Well, OK, let's assume that we are convinced that the IoT appears to be a valuable tool, comprising the "eyes" and "ears" of the marketer and enabling him/her to understand his/her potential customer's behavior. This, in turn, helps him/her determine their needs and preferences as they move around in his/her daily life. But one may protest here that this sounds like a "big brother" situation! Massive security and privacy breaches in social media and services provided by big, respectful, Internet players as well as rising cybercrime incidents appear to be in their prime today. And, especially, after the shocking revelations made by Snowden that we are all, actually, potential surveillance targets, all people have become suspicious about participating in massive experiments, such as the one our marketers may have in mind in connection with the IoT. In the scenarios above we emphasized the fact that there is no need to know peoples' identities.

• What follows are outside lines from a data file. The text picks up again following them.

Lemma mqtt_inv_line (now : clock) (tick : nat) r line :
  mqtt_inv r -> mqtt_inv (snd (mqtt_line now (tick, r) line)).
Proof.
  intros (Hc & Hs & Hn).
  destruct (mqtt_line_cases now tick r line)
    as [-> | [-> | (topic & payload & _ & ->)]];
    [now repeat split | now repeat split |].
  cbv zeta.
  set (e := {| Msg.topic := topic; Msg.payload := strip payload;
               Msg.timestamp := now tick |}).
  unfold mqtt_inv, snd.
  destruct (categorize_spec e
              (set_topics (DefaultDict.append topic e (topics r))
                 (set_total_messages (total_messages r + 1) r)))
    as (_ & -> & -> & -> & ->).
  cbn [set_topics set_total_messages topics commands_sent status_messages
       home_assistant_configs].
  pose proof (values_append topic e (topics r)) as Hv.
  repeat split.
  - rewrite (Permutation_filter is_command Hv), filter_snoc.
    now apply Permutation_app_tail.
  - rewrite (Permutation_filter is_status Hv), filter_snoc.
    now apply Permutation_app_tail.
  - rewrite (Permutation_length (Permutation_filter is_config Hv)), filter_snoc.
    rewrite length_app, Hn. now destruct (is_config e).
Qed.

Lemma mqtt_inv_fold (now : clock) (f : list string) :
  forall tick r,
    mqtt_inv r -> mqtt_inv (snd (fold_left (mqtt_line now) f (tick, r))).
Proof.
  induction f as [|line f IH]; cbn [fold_left]; intros tick r H; [exact H|].
  pose proof (mqtt_inv_line now tick line H) as H'.
  destruct (mqtt_line now (tick, r) line) as [tick' r']. now apply IH.
Qed.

Internet of Things 2Then, what should we, marketers, do? Well, at least we should try to fortify the marketer's IoT-based tools, security and privacy-wise, and provide evidence to people that the marketer really cares about his/her personal data security and privacy. Technologies exist today (e.g. Privacy-ABCs, based on technologies of, both, IBM and Microsoft) that ensure people's anonymity while certifying, only, the characteristics that people themselves wish to reveal to, e.g., a marketing researcher's platform to aid his/her marketing research. The IoT is an unprecedented tool in the hand of every professional. At least, we marketers, should try to exploit its potential by creating innovative marketing research technologies and methodologies, designing suitable IoT-based marketing research scenarios such as the ones outlined above. Last, but not least, we should show to people that, beyond asking his/her valuable data, we care about his/her security and privacy.